Return every entry in the listing word for word.
Top of RECORD SET
(** A finger that is inserted is a member, so an ideal ring stays one. *)
Lemma ideal_update R w me s f : ideal R w → w_nodes w !! me = Some s →
  (ring_view R me s → ring_view R me (f s)) → ideal R (w_update me f w).
Proof.
  intros Hw Hs Hf a Ha. destruct (Hw a Ha) as (sa & Hsa & Hv). destruct (decide (me = a)) as [<-|Hne].
  - rewrite (lookup_update_eq _ _ _ _ Hs). rewrite Hs in Hsa. injection Hsa as ->. eauto.
  - rewrite lookup_update_ne by done. eauto.
Qed.

(** ** Lookups from the Dht *)

Lemma dht_getSuccessor_ideal R w me id depth : ring_ok R → ideal R w → me ∈ members R → id_ok id →
  (size (members R) + 2 <= fuel)%nat → (size (members R) + 2 <= depth)%nat →
  ∃ b, responsible R (be_num id) b ∧
    dht_getSuccessor (H0 := env depth me) id w = (Ok (Some (nd b)), w).
Proof.
  intros HR Hw Hme Hid Hf Hd. destruct (Hw me Hme) as (s & Hs & Hv).
  destruct (lookup_request kj_throws method fuel R w id me me depth) as (b & Hb & Hrpc); [done..|].
  exists b. split; [done|]. unfold dht_getSuccessor. rewrite (bind_ni _ _ _ _ _ Hs).
  unfold getIp, getPort. fold (getNode s). rewrite (view_node _ _ _ Hv).
  rewrite (then_Ok _ _ _ _ _ _ Hrpc). cbn [nodeFromReader_opt fmap option_fmap option_map].
  by rewrite nd_roundtrip.
Qed.

(** ** Maintenance of an ideal ring *)

Lemma stabilize_noop R w me depth : ring_ok R → ideal R w → me ∈ members R →
  stabilize (H0 := env (S depth) me) w = (Ok tt, w).
Proof.
  intros HR Hw Hme. destruct (Hw me Hme) as (s & Hs & Hv). unfold stabilize.
  rewrite (bind_ni _ _ _ _ _ Hs), (view_succ R me s Hv).
  pose proof (ideal_pred kj_throws method fuel R w depth me _ Hw (ring_succ_mem R HR me Hme)) as Hp.
  erewrite bind_Ok; [|by rewrite (then_Ok _ _ _ _ _ _ Hp)].
  rewrite (bind_ni _ _ _ _ _ Hs). cbn [nodeFromReader_opt fmap option_fmap option_map].
  rewrite nd_roundtrip, (ring_pred_succ R HR me Hme), getId_nd, (view_id R me s Hv).
  by rewrite decide_True.
Qed.

Lemma checkPredecessor_noop R w me depth : ring_ok R → ideal R w → me ∈ members R →
  checkPredecessor (H0 := env (S depth) me) w = (Ok tt, w).
Proof.
  intros HR Hw Hme. destruct (Hw me Hme) as (s & Hs & Hv). unfold checkPredecessor.
  rewrite (bind_ni _ _ _ _ _ Hs), (view_pred _ _ _ Hv).
  pose proof (ideal_pred kj_throws method fuel R w depth me _ Hw (ring_pred_mem R HR me Hme)) as Hp.
  by rewrite (then_Ok _ _ _ _ _ _ Hp).
Qed.

(** The start of a finger's interval is an identifier, 2^i past the node. *)
Lemma finger_start_num me s i : getId s = aid me → (i < key_bits)%nat →
  id_ok (finger_start s i) ∧ be_num (finger_start s i) = (pos me + 2 ^ Z.of_nat i) `mod` ring_size.
Proof.
  intros Hid Hi. unfold finger_start. rewrite Hid. change (Z.of_nat (key_bits / 8)) with 32.
  assert (Z.of_nat i < 256) as Hi' by (unfold key_bits, id_bytes in Hi; lia).
  destruct (aid_ok me) as [Ha La].
  assert (length (aid me) = length (pow2 8 32 (Z.of_nat i))) as Hl by (by rewrite length_pow2, La).
  split.
  - split; [apply array_add_ok; [done|apply pow2_ok; lia|done]|]. by rewrite length_array_add.
  - rewrite be_num_array_add, be_num_pow2, La by (done || lia || (apply pow2_ok; lia)).
    destruct (Z.ltb_spec (Z.of_nat i) (8 * 32)); [done|lia].
Qed.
Bottom of RECORD SET
ANSWER TO THIS TASK
(** A finger that is inserted is a member, so an ideal ring stays one. *)
Lemma ideal_update R w me s f : ideal R w → w_nodes w !! me = Some s →
  (ring_view R me s → ring_view R me (f s)) → ideal R (w_update me f w).
Proof.
  intros Hw Hs Hf a Ha. destruct (Hw a Ha) as (sa & Hsa & Hv). destruct (decide (me = a)) as [<-|Hne].
  - rewrite (lookup_update_eq _ _ _ _ Hs). rewrite Hs in Hsa. injection Hsa as ->. eauto.
  - rewrite lookup_update_ne by done. eauto.
Qed.

(** ** Lookups from the Dht *)

Lemma dht_getSuccessor_ideal R w me id depth : ring_ok R → ideal R w → me ∈ members R → id_ok id →
  (size (members R) + 2 <= fuel)%nat → (size (members R) + 2 <= depth)%nat →
  ∃ b, responsible R (be_num id) b ∧
    dht_getSuccessor (H0 := env depth me) id w = (Ok (Some (nd b)), w).
Proof.
  intros HR Hw Hme Hid Hf Hd. destruct (Hw me Hme) as (s & Hs & Hv).
  destruct (lookup_request kj_throws method fuel R w id me me depth) as (b & Hb & Hrpc); [done..|].
  exists b. split; [done|]. unfold dht_getSuccessor. rewrite (bind_ni _ _ _ _ _ Hs).
  unfold getIp, getPort. fold (getNode s). rewrite (view_node _ _ _ Hv).
  rewrite (then_Ok _ _ _ _ _ _ Hrpc). cbn [nodeFromReader_opt fmap option_fmap option_map].
  by rewrite nd_roundtrip.
Qed.

(** ** Maintenance of an ideal ring *)

Lemma stabilize_noop R w me depth : ring_ok R → ideal R w → me ∈ members R →
  stabilize (H0 := env (S depth) me) w = (Ok tt, w).
Proof.
  intros HR Hw Hme. destruct (Hw me Hme) as (s & Hs & Hv). unfold stabilize.
  rewrite (bind_ni _ _ _ _ _ Hs), (view_succ R me s Hv).
  pose proof (ideal_pred kj_throws method fuel R w depth me _ Hw (ring_succ_mem R HR me Hme)) as Hp.
  erewrite bind_Ok; [|by rewrite (then_Ok _ _ _ _ _ _ Hp)].
  rewrite (bind_ni _ _ _ _ _ Hs). cbn [nodeFromReader_opt fmap option_fmap option_map].
  rewrite nd_roundtrip, (ring_pred_succ R HR me Hme), getId_nd, (view_id R me s Hv).
  by rewrite decide_True.
Qed.

Lemma checkPredecessor_noop R w me depth : ring_ok R → ideal R w → me ∈ members R →
  checkPredecessor (H0 := env (S depth) me) w = (Ok tt, w).
Proof.
  intros HR Hw Hme. destruct (Hw me Hme) as (s & Hs & Hv). unfold checkPredecessor.
  rewrite (bind_ni _ _ _ _ _ Hs), (view_pred _ _ _ Hv).
  pose proof (ideal_pred kj_throws method fuel R w depth me _ Hw (ring_pred_mem R HR me Hme)) as Hp.
  by rewrite (then_Ok _ _ _ _ _ _ Hp).
Qed.

(** The start of a finger's interval is an identifier, 2^i past the node. *)
Lemma finger_start_num me s i : getId s = aid me → (i < key_bits)%nat →
  id_ok (finger_start s i) ∧ be_num (finger_start s i) = (pos me + 2 ^ Z.of_nat i) `mod` ring_size.
Proof.
  intros Hid Hi. unfold finger_start. rewrite Hid. change (Z.of_nat (key_bits / 8)) with 32.
  assert (Z.of_nat i < 256) as Hi' by (unfold key_bits, id_bytes in Hi; lia).
  destruct (aid_ok me) as [Ha La].
  assert (length (aid me) = length (pow2 8 32 (Z.of_nat i))) as Hl by (by rewrite length_pow2, La).
  split.
  - split; [apply array_add_ok; [done|apply pow2_ok; lia|done]|]. by rewrite length_array_add.
  - rewrite be_num_array_add, be_num_pow2, La by (done || lia || (apply pow2_ok; lia)).
    destruct (Z.ltb_spec (Z.of_nat i) (8 * 32)); [done|lia].
Qed.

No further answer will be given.